# Under Smoker/Grill Mat



## malibu1979 (Aug 17, 2014)

Just had a new concrete patio poured and I'm looking to protect it from grease and such. I would like a very good quality mat that will hold up well and keep grease from going through. Can someone recommend a good mat to use. 

Thanks Jason


----------



## kc5tpy (Aug 18, 2014)

Hello Jason.  I don't know of any mats that would work.  I don't know what smoker you have but IF it will fit you might try getting an oil drum and cut it down so that you have a "pan" to set the smoker in.  You can use cat litter to soak up any drips and then just throw it all out when done.  Upturned trashcan lid?  Aluminium foil under the smoker and cat litter on top?  Just some ideas, hopefully someone can do better.  Keep Smokin!

Danny


----------



## oldschoolbbq (Aug 21, 2014)

Jason , a cheaper alternative is cardboard boxes , you can find big ones at furniture stores (yes , I dumpster dive).

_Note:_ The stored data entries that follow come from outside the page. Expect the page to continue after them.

(* ===== verification/Sasl.v ===== *)
(** * Authentication (mesos-go/auth, vendored)

    login.go and interface.go (the providers), callback and scheduler/handler.go (the
    credentials), sasl/mech with the CRAM-MD5 mechanism, and
    sasl/authenticatee.go: the process that talks to the authenticator of a master.
    Two goroutines share it: the caller of [Authenticate], which sends the
    first message and then waits for the end or for its context, and the
    messenger's decoder, which runs the handlers one after the other.  They
    meet in the status, which is read and swapped atomically, and in the end of the
    process, whose channel is closed by whoever swaps the status to a final
    one.  The system ([s_move]) interleaves them step by step; what arrives,
    whether a send fails and when the context ends is part of the moves. *)

From Stdlib Require Import Ascii.
From stdpp Require Import base strings list gmap relations.
From S2P Require Import Prelude GoStd Errors Upid Md5 Mesos World SchedDriver Messenger.

(** ** Callbacks and credentials *)

(** What a handler is asked for, with the value it sets. *)
Inductive Callback :=
  | CbName (name : string)
  | CbPassword (password : string)
  | CbInterprocess (server client : UPID)
  | CbOther.

Definition zero_upid : UPID := mkUPID "" "" "".
Definition NewName : Callback := CbName "".
Definition NewPassword : Callback := CbPassword "".
Definition NewInterprocess : Callback := CbInterprocess zero_upid zero_upid.

(** A handler answers the callbacks in order up to one it does not know. *)
Definition Handler : Type := list Callback → go (list Callback * option error).

Record Credential := mkCredential { Principal : string; Secret : string }.
Record CredentialHandler := mkCredentialHandler {
  ch_pid : option UPID;
  ch_client : option UPID;
  ch_credential : option Credential;
}.

Definition unsupported : error := ErrNew "Unsupported callback".

Fixpoint Handle (h : CredentialHandler) (callbacks : list Callback) : go (list Callback * option error) :=
  match callbacks with
  | [] => Returns ([], None)
  | cb :: rest =>
      let go_on cb := match Handle h rest with Returns (cbs, e) => Returns (cb :: cbs, e) | Panics => Panics end in
      match cb with
      | CbName _ => go_on (CbName (default "" (Principal <$> ch_credential h)))
      | CbPassword _ => go_on (CbPassword (default "" (Secret <$> ch_credential h)))
      | CbInterprocess _ _ =>
          match ch_pid h, ch_client h with
          | Some pid, Some client => go_on (CbInterprocess pid client)
          | _, _ => Panics
          end
      | CbOther => Returns (cb :: rest, Some unsupported)
      end
  end.

(** ** Mechanisms *)

(** The step functions: the ones of CRAM-MD5, [IllegalState], and nil. *)
Inductive StepFunc := InitStep | ChallengeResponse | IllegalState | NilStep.

Definition IllegalStateErr : error := ErrNew "illegal mechanism state".
Definition challengeDataRequired : error := ErrNew "challenge data may not be empty".

(** The answer to a challenge. *)
Definition response (user secret challenge : string) : string :=
  user +:+ " " +:+ EncodeToString (hmac_md5 (string_bytes secret) (string_bytes challenge)).

Definition challengeResponse (h : Handler) (data : string) : go (StepFunc * string * option error) :=
  if bool_decide (data = "") then Returns (IllegalState, "", Some challengeDataRequired) else
  match h [NewName; NewPassword] with
  | Panics => Panics
  | Returns (_, Some e) => Returns (IllegalState, "", Some e)
  | Returns (cbs, None) =>
      match cbs with
      | [CbName user; CbPassword secret] => Returns (NilStep, response user secret data, None)
      | _ => Panics
      end
  end.

(** A step function on its mechanism, whose handler is [h]; calling nil panics. *)
Definition run_step (f : StepFunc) (h : Handler) (data : string) : go (StepFunc * string * option error) :=
  match f with
  | InitStep => Returns (ChallengeResponse, "", None)
  | ChallengeResponse => challengeResponse h data
  | IllegalState => Returns (IllegalState, "", Some IllegalStateErr)
  | NilStep => Panics
  end.

Definition Factory : Type := Handler → result StepFunc.
Definition newInstance : Factory := λ _, Ok InitStep.
Abbreviation mechanisms_map := (gmap string Factory).

Definition Register (name : string) (f : Factory) (supported : mechanisms_map) : mechanisms_map * option error :=
  if bool_decide (is_Some (supported !! name))
  then (supported, Some (ErrNew ("Mechanism registered twice: " +:+ name))) else (<[name := f]> supported, None).
(* ===== verification/EtcdClient.v ===== *)
(** * The etcd client (coreos/go-etcd/etcd, vendored)

    cluster.go, client.go, requests.go, response.go, options.go, error.go and the
    operations of get.go, set_update_create.go, delete.go, compare_and_swap.go,
    compare_and_delete.go and add_child.go: the HTTP client of etcd that the health
    check uses.  The requests are the HTTP events of World.v.  The headers of an
    answer, the random numbers, [url.Parse] with [URL.String], the check of a URL
    by [http.NewRequest] and the decoder of a response (ugorji/go/codec) are
    parameters.  Requests that can be cancelled, credentials, TLS, cURL tracing and
    the persistence of the configuration are left out: the client of the health
    check has none of them. *)

From Stdlib Require Import Ascii.
From stdpp Require Import base strings list gmap sorting.
From S2P Require Import Prelude GoStd Errors Upid Json Config Codec Mesos World Rpc ZooDetector.

(** ** Strings, paths and escaping *)

Fixpoint trim_left (skip : nat) (s : string) : string :=
  match s with
  | "" => ""
  | String _ s' =>
      match skip with
      | S k => trim_left k s'
      | O => match space_width s with O => s | S k => trim_left k s' end
      end
  end.

Fixpoint trim_right (s : string) : string :=
  match s with
  | "" => ""
  | String a s' => if bool_decide (trim_left 0 s = "") then "" else String a (trim_right s')
  end.

Definition TrimSpace (s : string) : string := trim_right (trim_left 0 s).

(** [path.Clean] on the components: a stack, the last component first. *)
Fixpoint clean_parts (rooted : bool) (parts stack : list string) : list string :=
  match parts with
  | [] => reverse stack
  | p :: ps =>
      if bool_decide (p = "") || bool_decide (p = ".") then clean_parts rooted ps stack
      else if bool_decide (p = "..") then
        match stack with
        | top :: rest => if bool_decide (top = "..") then clean_parts rooted ps (".." :: stack)
                         else clean_parts rooted ps rest
        | [] => clean_parts rooted ps (if rooted then [] else [".."])
        end
      else clean_parts rooted ps (p :: stack)
  end.

Definition Clean (path : string) : string :=
  let rooted := HasPrefix path "/" in
  let joined := Join (clean_parts rooted (Split path "/") []) "/" in
  if rooted then "/" +:+ joined else if bool_decide (joined = "") then "." else joined.

(** [path.Join]: the empty elements are left out. *)
Definition path_Join (elems : list string) : string :=
  match filter (λ e, e ≠ "") elems with
  | [] => ""
  | es => Clean (Join es "/")
  end.

Definition hex_char (n : N) : ascii := ascii_of_N (if (n <? 10)%N then 48 + n else 55 + n)%N.

Definition unreserved (a : ascii) : bool :=
  let n := byte a in
  is_digit a || ((65 <=? n) && (n <=? 90) || (97 <=? n) && (n <=? 122))%N ||
  bool_decide (a ∈ ["-"; "_"; "."; "~"]%char).

(** [url.QueryEscape]. *)
Fixpoint QueryEscape (s : string) : string :=
  match s with
  | "" => ""
  | String a s' =>
      if unreserved a then String a (QueryEscape s')
      else if bool_decide (a = " "%char) then String "+" (QueryEscape s')
      else String "%" (String (hex_char (byte a / 16)) (String (hex_char (byte a mod 16)) (QueryEscape s')))
  end.

(** [strings.Replace(s, "%2F", "/", -1)]. *)
Fixpoint unescape_slash (s : string) : string :=
  match s with
  | "" => ""
  | String "%" (String "2" (String "F" s')) => String "/" (unescape_slash s')
  | String a s' => String a (unescape_slash s')
  end.

Definition keyToPath (key : string) : string :=
  let p := unescape_slash (QueryEscape (path_Join ["keys"; key])) in
  if bool_decide (p = "keys") then "keys/" else p.

(** ** Options *)

Inductive OptValue := OptBool (b : bool) | OptUint (n : Z) | OptString (s : string).
Inductive Kind := KBool | KUint64 | KString.

#[export] Instance Kind_eq_dec : EqDecision Kind.
Proof. solve_decision. Defined.

Definition kind_of (v : OptValue) : Kind :=
  match v with OptBool _ => KBool | OptUint _ => KUint64 | OptString _ => KString end.
Definition opt_text (v : OptValue) : string :=
  match v with OptBool b => if b then "true" else "false" | OptUint n => FormatUint n | OptString s => s end.

Abbreviation Options := (gmap string OptValue).
Abbreviation validOptions := (gmap string Kind).

Definition VALID_GET_OPTIONS : validOptions :=
  list_to_map [("recursive", KBool); ("quorum", KBool); ("sorted", KBool); ("wait", KBool); ("waitIndex", KUint64)].
Definition VALID_PUT_OPTIONS : validOptions :=
  list_to_map [("prevValue", KString); ("prevIndex", KUint64); ("prevExist", KBool); ("dir", KBool)].
Definition VALID_DELETE_OPTIONS : validOptions :=
  list_to_map [("recursive", KBool); ("dir", KBool); ("prevValue", KString); ("prevIndex", KUint64)].

(** [url.Values.Encode]: by key. *)
Definition Encode (m : gmap string string) : string :=
  let keys := merge_sort String.le ((map_to_list m).*1) in
  Join ((λ k, QueryEscape k +:+ "=" +:+ QueryEscape (default "" (m !! k))) <$> keys) "&".

(** An option is valid when it is known and has the right kind. *)
Definition valid_option (validOps : validOptions) (kv : string * OptValue) : bool :=
  bool_decide (validOps !! kv.1 = Some (kind_of kv.2)).

(** [toParameters]; nil options are [None].  Which of several wrong options the error
    names depends on the order of the map and is left out. *)
Definition toParameters (ops : option Options) (validOps : validOptions) : result string :=
  match ops with
  | None => Ok ""
  | Some ops =>
      if forallb (valid_option validOps) (map_to_list ops) then Ok ("?" +:+ Encode (opt_text <$> ops))
      else Err (ErrNew "Invalid option")
  end.

Definition buildValues (value : string) (ttl : Z) : gmap string string :=
  let v := if bool_decide (value = "") then ∅ else {["value" := value]} in
  if bool_decide (0 < ttl)%Z then <["ttl" := FormatUint ttl]> v else v.

(** ** Clusters *)

Record Cluster := mkCluster { Machines : list string; picked : nat }.

Definition failure (cl : Cluster) : Cluster :=
  mkCluster (Machines cl) ((picked cl + 1) mod length (Machines cl)).

(** [None] is an index out of range. *)
Definition pick (cl : Cluster) : option string := Machines cl !! picked cl.

(** A new client: the consistency, of which only the weak one is the default, and
    the cluster. *)
Definition STRONG_CONSISTENCY : string := "STRONG".
Definition WEAK_CONSISTENCY : string := "WEAK".

Record Client := mkClient { Consistency : string; DialTimeout : Z; cluster : Cluster }.
(* ===== verification/ZkWire.v ===== *)
(** * The packets of the ZooKeeper client (samuel/go-zookeeper/zk, vendored)

    structs.go: the encoder and the decoder, which walk over a value by reflection.
    [ty] has the kinds of fields they handle, [den] the values of a kind, and the structs
    of structs.go and the tables of constants.go follow.  [wire] is the format on the
    network, to which the encoder and the decoder are related.  Errors are values; a
    slice out of range and an index out of range are the two panics of Bytes.v, of which
    [encodePacket] and [decodePacket] recover the first (go1.5, whose text they
    compare).  An allocation of a size that the packet names is asked of the machine
    ([Memory]), before the size is compared with the bytes that are there, and one that is
    refused ends the process.  Callers pass non-nil pointers.  What a failed decode leaves in the
    value is not modelled. *)

From Stdlib Require Import Ascii.
From stdpp Require Import base strings list numbers gmap.
From S2P Require Import Prelude GoStd Md5 Bytes.

Open Scope Z_scope.

(** ** Errors (constants.go, structs.go, conn.go) *)

Inductive zkError :=
  | ErrConnectionClosed | ErrUnknown | ErrAPIError | ErrNoNode | ErrNoAuth | ErrBadVersion
  | ErrNoChildrenForEphemerals | ErrNodeExists | ErrNotEmpty | ErrSessionExpired | ErrInvalidACL
  | ErrAuthFailed | ErrClosing | ErrNothing | ErrSessionMoved
  | ErrUnhandledFieldType | ErrPtrExpected | ErrShortBuffer
  | ErrNoServer | ErrInvalidPath
  | ErrNet (what : string).

#[export] Instance zkError_eq_dec : EqDecision zkError.
Proof. solve_decision. Defined.

(** [errCodeToError] and [ErrCode.toError]; [None] is the nil error. *)
Definition errCodeToError (e : Z) : option (option zkError) :=
  if e =? 0 then Some None
  else if e =? -100 then Some (Some ErrAPIError)
  else if e =? -101 then Some (Some ErrNoNode)
  else if e =? -102 then Some (Some ErrNoAuth)
  else if e =? -103 then Some (Some ErrBadVersion)
  else if e =? -108 then Some (Some ErrNoChildrenForEphemerals)
  else if e =? -110 then Some (Some ErrNodeExists)
  else if e =? -111 then Some (Some ErrNotEmpty)
  else if e =? -112 then Some (Some ErrSessionExpired)
  else if e =? -114 then Some (Some ErrInvalidACL)
  else if e =? -115 then Some (Some ErrAuthFailed)
  else if e =? -116 then Some (Some ErrClosing)
  else if e =? -117 then Some (Some ErrNothing)
  else if e =? -118 then Some (Some ErrSessionMoved)
  else None.

Definition toError (e : Z) : option zkError := default (Some ErrUnknown) (errCodeToError e).
(* ===== verification/ZkConnProps.v ===== *)
(** * The connection of the ZooKeeper client: theorems

    Every run of ZkConn.v, with any interleaving of the callers, the loop and the two goroutines
    of a connection.  [inv] is the account of the requests: each one is waiting or was
    answered, once, or twice when the write of its packet failed.  [winv] is the state
    of the channels of watchers. *)

From Stdlib Require Import Ascii.
From stdpp Require Import base strings list numbers gmap fin_maps.
From S2P Require Import Prelude GoStd Md5 Bytes ZkWire ZkConn.

Open Scope Z_scope.

(** ** The account of the requests *)

Definition ids (l : list request) : list nat := rq_id <$> l.

(** Requests that [flushRequests] has not come to yet, or all that are registered. *)
Definition registered (k : Queue) (p : lpc) : list request :=
  match p with Flushing _ todo _ => todo | _ => (map_to_list (requests k)).*2 end.
Definition in_hand (rp : rpc) : list request := match rp with RAnswer r _ _ => [r] | _ => [] end.
Definition unsent (k : Queue) : list request := waiting k ++ sendChan k.
Definition pending (k : Queue) (p : lpc) (rp : rpc) : list request := unsent k ++ registered k p ++ in_hand rp.

(** The number the [i]-th request is sent under. *)
Definition xid_of (i : nat) : Z := i32 (Z.land (u32 (Z.of_nat i + 1)) 0x7fffffff).

Definition running (p : lpc) : bool := match p with AtSetWatches | Joining => true | _ => false end.

(** The last points of the loop, after its last flush. *)
Definition drained (p : lpc) : bool := match p with AtInvalidate | AtCloseEvents | Finished => true | _ => false end.

Record inv (k : Queue) (p : lpc) (sp : spc) (rp : rpc) : Prop := {
  inv_account : ((log k).*1 ++ ids (pending k p rp)) ≡ₚ (seq 0 (nid k) ++ wfailed k);
  inv_wfailed : NoDup (wfailed k) ∧ Forall (λ i, i < nid k)%nat (wfailed k);
  inv_unsent : ∀ r, r ∈ unsent k → rq_id r ∉ wfailed k;
  inv_writing : ∀ r, sp = SWrite r → (rq_id r ∉ wfailed k) ∧ (rq_id r ∉ ids (unsent k)) ∧ (rq_id r < nid k)%nat;
  inv_counter : xid k = u32 (Z.of_nat (nid k));
  inv_xids : ∀ r, r ∈ pending k p rp → rq_xid r = xid_of (rq_id r);
  inv_keys : ∀ x r, requests k !! x = Some r → x = rq_xid r;
  inv_off : running p = false → sp = SOff ∧ rp = ROff;
  inv_drained : drained p = true → requests k = ∅;
  inv_chans : ∀ i d ds, recvChans k !! i = Some (d :: ds) → i ∈ (log k).*1;
}.

Lemma xid_of_small i : Z.of_nat i + 1 < 2 ^ 31 → xid_of i = Z.of_nat i + 1.
Proof.
  intros Hi. unfold xid_of. change 0x7fffffff with (Z.ones 31). unfold u32. rewrite Z.land_ones, (Z.mod_small _ (2 ^ 32)), Z.mod_small by lia.
  apply i32_small. unfold is_i32. lia.
Qed.

Lemma xid_of_bounds i : 0 ≤ xid_of i < 2 ^ 31.
Proof.
  unfold xid_of. change 0x7fffffff with (Z.ones 31). rewrite Z.land_ones by lia.
  pose proof (Z.mod_pos_bound (u32 (Z.of_nat i + 1)) (2 ^ 31)). rewrite i32_small by (unfold is_i32; lia). lia.
Qed.

Lemma xid_of_inj i j : Z.of_nat i + 1 < 2 ^ 31 → Z.of_nat j + 1 < 2 ^ 31 → xid_of i = xid_of j → i = j.
Proof. intros Hi Hj. rewrite !xid_of_small by done. lia. Qed.

Lemma nextXid_spec k : xid k = u32 (Z.of_nat (nid k)) →
  nextXid k = (u32 (Z.of_nat (S (nid k))), xid_of (nid k)).
Proof.
  intros Hx. unfold nextXid, xid_of. rewrite Hx.
  assert (Hu : u32 (u32 (Z.of_nat (nid k)) + 1) = u32 (Z.of_nat (nid k) + 1))
    by (unfold u32; by rewrite Z.add_mod_idemp_l).
  rewrite Hu. replace (Z.of_nat (S (nid k))) with (Z.of_nat (nid k) + 1) by lia. done.
Qed.

#[export] Instance ids_Permutation : Proper (Permutation ==> Permutation) ids.
Proof. intros a b Hab. unfold ids. by rewrite Hab. Qed.

Lemma ids_app a b : ids (a ++ b) = ids a ++ ids b.
Proof. apply fmap_app. Qed.

(** The answers to a request and its pending copies: two if its write failed, else one. *)
Lemma inv_count k p sp rp i : inv k p sp rp → (i < nid k)%nat →
  (count_occ Nat.eq_dec (log k).*1 i + count_occ Nat.eq_dec (ids (pending k p rp)) i =
   1 + count_occ Nat.eq_dec (wfailed k) i)%nat.
Proof.
  intros Hi Hlt. pose proof (inv_account _ _ _ _ Hi) as Ha.
  apply (Permutation_count_occ Nat.eq_dec) with (x := i) in Ha. rewrite !count_occ_app in Ha. rewrite Ha. f_equal.
  apply NoDup_count_occ'; [apply NoDup_ListNoDup, NoDup_seq|]. apply in_seq. lia.
Qed.

Lemma inv_range k p sp rp r : inv k p sp rp → r ∈ pending k p rp → (rq_id r < nid k)%nat.
Proof.
  intros Hi Hr. assert (Hm : rq_id r ∈ seq 0 (nid k) ++ wfailed k).
  { rewrite <- (inv_account _ _ _ _ Hi). apply elem_of_app. right. by apply list_elem_of_fmap_2. }
  apply elem_of_app in Hm as [Hm%elem_of_seq|Hm]; [lia|].
  destruct (inv_wfailed _ _ _ _ Hi) as [_ Hf]. rewrite Forall_forall in Hf. by apply Hf.
Qed.

Lemma ids_elem r l : r ∈ l → rq_id r ∈ ids l.
Proof. apply list_elem_of_fmap_2. Qed.

(** Regroup a permutation over [++] and [::]; the hypothesis has the same parts. *)
Ltac perm_norm := unfold pending, unsent, ids in *; rewrite ?fmap_app, ?fmap_cons, ?fmap_nil in *; cbn [fst rq_id app fmap list_fmap] in *.
Ltac perm H := perm_norm; etrans; [|etrans; [exact H|]]; solve_Permutation.

(** *** The changes that the moves make *)

Lemma inv_queue k p sp rp op pk g f : inv k p sp rp →
  inv (let '(x, id) := nextXid k in
        mkQueue x (S (nid k)) (waiting k ++ [mkRequest (nid k) id op pk g f]) (sendChan k) (requests k) (recvChans k)
          (log k) (wfailed k) (written k)) p sp rp.
Proof.
  intros Hi. destruct Hi as [Ha [Hw Hwr] Hu Hwri Hc Hx Hk Ho Hdr Hch]. rewrite (nextXid_spec k Hc).
  assert (Hnew : nid k ∉ wfailed k) by (intros Hin; rewrite Forall_forall in Hwr; apply Hwr in Hin; lia).
  split; cbn -[seq].
  - rewrite seq_S. cbn [plus]. transitivity ((((log k).*1 ++ ids (pending k p rp))) ++ [nid k]).
    + unfold registered. perm_norm. destruct p; solve_Permutation.
    + rewrite Ha. solve_Permutation.
  - split; [done|]. eapply Forall_impl; [exact Hwr|]. simpl. lia.
  - intros r. unfold unsent. cbn. rewrite !elem_of_app, list_elem_of_singleton. intros [[Hr| ->]|Hr]; [|done|];
      apply Hu; unfold unsent; rewrite elem_of_app; auto.
  - intros r Hr. destruct (Hwri r Hr) as (H1 & H2 & H3). split; [done|]. split; [|lia]. unfold ids, unsent in *. cbn.
    rewrite !fmap_app, !elem_of_app in *. cbn. rewrite list_elem_of_singleton. intros [[?| ?]|?]; [tauto|lia|tauto].
  - done.
  - intros r. unfold pending, unsent, registered. cbn. rewrite !elem_of_app, list_elem_of_singleton.
    intros [[[Hr| ->]|Hr]|Hr]; [|done|..]; apply Hx; unfold pending, unsent, registered; rewrite !elem_of_app; tauto.
  - done.
  - done.
  - done.
  - done.
Qed.

(** Reordering the requests that were not sent. *)
Lemma inv_reorder k k' p sp rp : inv k p sp rp → unsent k' ≡ₚ unsent k →
  requests k' = requests k → log k' = log k → nid k' = nid k → wfailed k' = wfailed k → xid k' = xid k →
  (∀ i d ds, recvChans k' !! i = Some (d :: ds) → i ∈ (log k).*1) → inv k' p sp rp.
Proof.
  intros [Ha Hw Hu Hwri Hc Hx Hk Ho Hdr Hch] Hp Hq Hl Hn Hf Hxi Hch'.
  assert (Hpend : pending k' p rp ≡ₚ pending k p rp) by (unfold pending, registered; rewrite Hp; by destruct p; rewrite ?Hq).
  split; rewrite ?Hl, ?Hn, ?Hf, ?Hxi, ?Hq; try done.
  - by rewrite <- Ha, Hpend.
  - intros r. rewrite Hp. apply Hu.
  - intros r Hr. rewrite Hp. by apply Hwri.
  - intros r. rewrite Hpend. apply Hx.
Qed.

Lemma inv_push k p sp rp i r : inv k p sp rp → waiting k !! i = Some r →
  inv (with_sendChan (sendChan k ++ [r]) (with_waiting (take i (waiting k) ++ drop (S i) (waiting k)) k)) p sp rp.
Proof.
  intros Hi Hr. apply (inv_reorder k); try done; [|apply (inv_chans _ _ _ _ Hi)].
  transitivity ((take i (waiting k) ++ r :: drop (S i) (waiting k)) ++ sendChan k); [unfold unsent; cbn; solve_Permutation|].
  by rewrite take_drop_middle.
Qed.

Lemma deliver_next r d k k' : deliver r d k = Next k' →
  k' = mkQueue (xid k) (nid k) (waiting k) (sendChan k) (requests k) (<[rq_id r := [d]]> (recvChans k))
         (log k ++ [(rq_id r, d)]) (wfailed k) (written k).
Proof. unfold deliver. repeat case_match; by intros [= <-]. Qed.

(** A request leaves the pending ones and its answer is recorded: [l] are those left. *)
Lemma inv_answered k k' p p' sp sp' rp rp' r :
  inv k p sp rp →
  pending k p rp ≡ₚ r :: pending k' p' rp' → (log k').*1 ≡ₚ rq_id r :: (log k).*1 →
  (∀ r', r' ∈ unsent k' → r' ∈ unsent k) →
  (∀ x r, requests k' !! x = Some r → requests k !! x = Some r) →
  nid k' = nid k → wfailed k' = wfailed k → xid k' = xid k →
  (∀ r, sp' = SWrite r → sp = SWrite r) → (running p' = false → sp' = SOff ∧ rp' = ROff) →
  (drained p' = true → drained p = true) →
  (∀ i d ds, recvChans k' !! i = Some (d :: ds) → i = rq_id r ∨ ∃ d' ds', recvChans k !! i = Some (d' :: ds')) →
  inv k' p' sp' rp'.
Proof.
  intros [Ha Hw Hu Hwri Hc Hx Hk Ho Hdr Hch] Hp Hl Hun Hq Hn Hf Hxi Hsp Hoff Hd Hch'.
  split; rewrite ?Hn, ?Hf, ?Hxi; try done.
  - rewrite <- Ha, Hl, Hp. cbn. solve_Permutation.
  - intros r' Hr'. apply Hu. by apply Hun.
  - intros r' Hr'. destruct (Hwri r' (Hsp _ Hr')) as (H1 & H2 & H3). split; [done|]. split; [|done].
    intros (y & Hy & Hin)%list_elem_of_fmap. apply H2. rewrite Hy. by apply ids_elem, Hun.
  - intros r' Hr'. apply Hx. rewrite Hp. by right.
  - intros x r' Hr'. by apply Hk, Hq.
  - intros Hdp. apply map_eq. intros x. rewrite lookup_empty. destruct (requests k' !! x) eqn:E; [|done].
    apply Hq in E. by rewrite (Hdr (Hd Hdp)) in E.
  - intros i d ds [-> |(d' & ds' & Hi')]%Hch'; rewrite Hl; [by left|]. right. by eapply Hch.
Qed.

(** What a delivery leaves in the channels. *)
Lemma chans_insert (m : gmap nat (list delivery)) i d j d' ds :
  <[i := [d]]> m !! j = Some (d' :: ds) → j = i ∨ ∃ d' ds', m !! j = Some (d' :: ds').
Proof. intros [[-> _]|[_ ?]]%lookup_insert_Some; eauto. Qed.

Lemma log_snoc {A} (l : list (nat * A)) i d : (l ++ [(i, d)]).*1 ≡ₚ i :: l.*1.
Proof. rewrite fmap_app. cbn. solve_Permutation. Qed.

(** The request at the head of [sendChan] is answered without being sent. *)
Lemma inv_head k k' p sp sp' rp r rs d :
  inv k p sp rp → sendChan k = r :: rs → deliver r d (with_sendChan rs k) = Next k' →
  (∀ r, sp' ≠ SWrite r) → (running p = false → sp' = SOff) → inv k' p sp' rp.
Proof.
  intros Hi Hq ->%deliver_next Hsp Hoff.
  eapply (inv_answered k _ p p sp sp' rp rp r Hi); cbn; try done.
  - unfold pending, unsent, registered. cbn. rewrite Hq. destruct p; solve_Permutation.
  - apply log_snoc.
  - intros r'. unfold unsent. cbn. rewrite Hq, !elem_of_app. intros [?|?]; [by left|right; by right].
  - intros r' ->. by destruct (Hsp r').
  - intros Hr. split; [by apply Hoff|]. by apply (inv_off _ _ _ _ Hi).
  - intros i d' ds. apply chans_insert.
Qed.

(** The request in the hand of [recvLoop] is answered. *)
Lemma inv_answer k k' p sp r d d' buf rp' :
  inv k p sp (RAnswer r d' buf) → deliver r d k = Next k' → in_hand rp' = [] → inv k' p sp rp'.
Proof.
  intros Hi ->%deliver_next Hrp.
  assert (Hrun : running p = true).
  { destruct (running p) eqn:E; [done|]. by destruct (inv_off _ _ _ _ Hi E). }
  eapply (inv_answered k _ p p sp sp _ rp' r Hi); cbn; try done.
  - unfold pending, unsent, registered. cbn. rewrite Hrp, app_nil_r. destruct p; solve_Permutation.
  - apply log_snoc.
  - by rewrite Hrun.
  - intros i d0 ds. apply chans_insert.
Qed.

This is cheaper and can be given to the trashmen on P/U day.

Have fun and . . .


----------



## jirodriguez (Aug 21, 2014)

Most of the big box hardware stores have grill mats, or you can look online.


----------



## robitaillere2 (Aug 21, 2014)

I bought an aluminum water heater pan that works great undermy wsm. $25 at hd.


----------